Report the lines of the data below that contain the string "Definition".
● ● ● ● ● ● ●
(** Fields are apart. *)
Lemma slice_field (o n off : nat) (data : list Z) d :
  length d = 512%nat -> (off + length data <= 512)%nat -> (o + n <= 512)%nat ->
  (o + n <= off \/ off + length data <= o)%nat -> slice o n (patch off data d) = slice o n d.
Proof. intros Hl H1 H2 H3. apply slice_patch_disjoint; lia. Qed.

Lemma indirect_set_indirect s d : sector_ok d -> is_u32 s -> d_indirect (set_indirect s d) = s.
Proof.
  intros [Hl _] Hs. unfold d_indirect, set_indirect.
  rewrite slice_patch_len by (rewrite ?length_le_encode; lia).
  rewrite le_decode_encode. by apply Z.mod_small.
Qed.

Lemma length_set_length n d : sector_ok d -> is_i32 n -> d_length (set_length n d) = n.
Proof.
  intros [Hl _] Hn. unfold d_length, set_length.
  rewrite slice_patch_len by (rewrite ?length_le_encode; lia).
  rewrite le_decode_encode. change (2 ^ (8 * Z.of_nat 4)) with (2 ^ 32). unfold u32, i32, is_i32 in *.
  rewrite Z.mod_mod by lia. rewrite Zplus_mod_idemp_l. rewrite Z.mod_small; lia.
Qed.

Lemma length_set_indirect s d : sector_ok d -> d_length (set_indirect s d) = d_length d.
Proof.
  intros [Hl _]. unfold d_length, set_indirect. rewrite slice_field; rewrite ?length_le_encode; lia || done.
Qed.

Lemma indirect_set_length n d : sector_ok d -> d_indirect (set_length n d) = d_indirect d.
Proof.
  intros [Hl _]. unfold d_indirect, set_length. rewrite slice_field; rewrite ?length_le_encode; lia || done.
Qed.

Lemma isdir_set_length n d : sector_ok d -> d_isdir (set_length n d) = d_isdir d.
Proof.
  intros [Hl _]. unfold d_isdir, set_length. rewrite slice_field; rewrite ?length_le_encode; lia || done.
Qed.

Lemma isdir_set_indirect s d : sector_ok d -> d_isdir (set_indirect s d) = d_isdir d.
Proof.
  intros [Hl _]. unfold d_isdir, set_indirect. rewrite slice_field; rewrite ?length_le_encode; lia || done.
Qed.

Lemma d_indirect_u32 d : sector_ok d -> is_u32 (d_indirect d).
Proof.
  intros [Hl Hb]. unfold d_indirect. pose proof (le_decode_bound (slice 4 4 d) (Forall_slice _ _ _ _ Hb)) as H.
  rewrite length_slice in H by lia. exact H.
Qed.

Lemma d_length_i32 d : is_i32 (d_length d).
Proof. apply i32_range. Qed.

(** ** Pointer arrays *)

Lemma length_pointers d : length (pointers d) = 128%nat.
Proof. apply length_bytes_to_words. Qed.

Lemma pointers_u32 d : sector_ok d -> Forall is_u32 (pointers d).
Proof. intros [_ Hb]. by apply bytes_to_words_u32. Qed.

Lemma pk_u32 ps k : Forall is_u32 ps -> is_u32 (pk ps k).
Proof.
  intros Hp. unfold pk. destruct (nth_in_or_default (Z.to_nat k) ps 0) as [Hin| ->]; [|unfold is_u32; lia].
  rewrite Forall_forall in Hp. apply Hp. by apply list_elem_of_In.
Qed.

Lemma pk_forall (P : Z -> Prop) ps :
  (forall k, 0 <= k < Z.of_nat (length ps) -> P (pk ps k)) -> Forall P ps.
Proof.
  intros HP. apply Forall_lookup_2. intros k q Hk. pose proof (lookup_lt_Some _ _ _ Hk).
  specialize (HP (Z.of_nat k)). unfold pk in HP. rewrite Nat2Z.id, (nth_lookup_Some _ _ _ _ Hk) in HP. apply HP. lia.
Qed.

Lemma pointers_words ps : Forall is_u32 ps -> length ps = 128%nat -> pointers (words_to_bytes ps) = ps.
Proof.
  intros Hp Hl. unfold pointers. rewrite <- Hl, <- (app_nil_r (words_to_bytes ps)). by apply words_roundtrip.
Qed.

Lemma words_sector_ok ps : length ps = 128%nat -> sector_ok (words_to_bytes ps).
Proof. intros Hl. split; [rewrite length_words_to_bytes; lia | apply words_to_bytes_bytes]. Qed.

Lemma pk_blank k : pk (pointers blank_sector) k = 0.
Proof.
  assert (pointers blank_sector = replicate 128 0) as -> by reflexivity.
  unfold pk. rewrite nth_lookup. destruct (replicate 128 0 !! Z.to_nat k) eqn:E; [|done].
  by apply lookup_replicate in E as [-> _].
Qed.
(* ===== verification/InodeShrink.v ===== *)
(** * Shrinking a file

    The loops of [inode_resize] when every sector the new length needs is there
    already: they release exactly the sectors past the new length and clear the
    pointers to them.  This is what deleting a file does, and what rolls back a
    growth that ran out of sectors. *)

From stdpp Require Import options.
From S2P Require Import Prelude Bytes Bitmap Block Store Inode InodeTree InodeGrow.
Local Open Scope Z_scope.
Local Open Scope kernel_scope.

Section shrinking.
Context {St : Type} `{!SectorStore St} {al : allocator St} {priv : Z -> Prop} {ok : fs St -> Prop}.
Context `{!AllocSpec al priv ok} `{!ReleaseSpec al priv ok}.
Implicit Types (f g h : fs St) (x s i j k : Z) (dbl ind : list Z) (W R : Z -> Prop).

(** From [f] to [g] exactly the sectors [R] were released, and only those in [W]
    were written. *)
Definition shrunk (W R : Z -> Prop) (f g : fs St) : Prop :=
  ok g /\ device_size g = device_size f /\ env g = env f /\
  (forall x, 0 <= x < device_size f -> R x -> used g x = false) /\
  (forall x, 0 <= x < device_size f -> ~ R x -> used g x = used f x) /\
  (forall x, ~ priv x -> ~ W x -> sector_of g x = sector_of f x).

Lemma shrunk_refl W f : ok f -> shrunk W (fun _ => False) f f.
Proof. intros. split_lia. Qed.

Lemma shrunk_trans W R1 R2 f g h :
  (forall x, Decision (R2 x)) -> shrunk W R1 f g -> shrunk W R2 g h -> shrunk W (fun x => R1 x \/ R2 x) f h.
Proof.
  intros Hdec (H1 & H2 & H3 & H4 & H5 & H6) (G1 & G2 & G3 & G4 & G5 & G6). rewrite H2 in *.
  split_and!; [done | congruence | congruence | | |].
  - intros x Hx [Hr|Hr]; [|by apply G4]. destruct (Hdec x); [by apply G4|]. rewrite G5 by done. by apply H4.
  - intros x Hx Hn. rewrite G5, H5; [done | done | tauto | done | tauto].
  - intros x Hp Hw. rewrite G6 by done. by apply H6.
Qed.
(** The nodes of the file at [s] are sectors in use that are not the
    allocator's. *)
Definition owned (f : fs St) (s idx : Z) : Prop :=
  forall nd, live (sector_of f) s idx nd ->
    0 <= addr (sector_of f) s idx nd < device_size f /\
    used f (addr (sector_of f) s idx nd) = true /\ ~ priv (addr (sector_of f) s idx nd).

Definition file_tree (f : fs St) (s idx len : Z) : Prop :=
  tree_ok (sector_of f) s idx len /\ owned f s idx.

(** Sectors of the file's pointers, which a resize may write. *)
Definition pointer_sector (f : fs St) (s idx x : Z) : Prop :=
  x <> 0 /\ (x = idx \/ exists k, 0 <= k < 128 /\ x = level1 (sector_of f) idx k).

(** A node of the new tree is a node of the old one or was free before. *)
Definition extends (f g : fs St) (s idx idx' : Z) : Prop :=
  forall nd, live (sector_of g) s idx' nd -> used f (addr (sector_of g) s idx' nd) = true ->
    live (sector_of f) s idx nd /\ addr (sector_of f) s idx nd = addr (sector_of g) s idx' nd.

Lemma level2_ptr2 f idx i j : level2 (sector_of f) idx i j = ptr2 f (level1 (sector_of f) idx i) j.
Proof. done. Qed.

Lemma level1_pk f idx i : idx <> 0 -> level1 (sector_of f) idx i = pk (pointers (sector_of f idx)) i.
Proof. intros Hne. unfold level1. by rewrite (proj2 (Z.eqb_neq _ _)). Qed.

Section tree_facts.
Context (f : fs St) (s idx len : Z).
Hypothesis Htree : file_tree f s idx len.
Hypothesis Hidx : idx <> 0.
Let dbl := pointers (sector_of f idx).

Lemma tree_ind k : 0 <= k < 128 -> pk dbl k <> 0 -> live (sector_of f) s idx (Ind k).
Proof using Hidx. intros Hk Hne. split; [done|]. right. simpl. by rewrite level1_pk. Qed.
● ● ● ● ● ● ●
[WRITTEN ANSWER]:
Definition shrunk (W R : Z -> Prop) (f g : fs St) : Prop :=
Definition owned (f : fs St) (s idx : Z) : Prop :=
Definition file_tree (f : fs St) (s idx len : Z) : Prop :=
Definition pointer_sector (f : fs St) (s idx x : Z) : Prop :=
Definition extends (f g : fs St) (s idx idx' : Z) : Prop :=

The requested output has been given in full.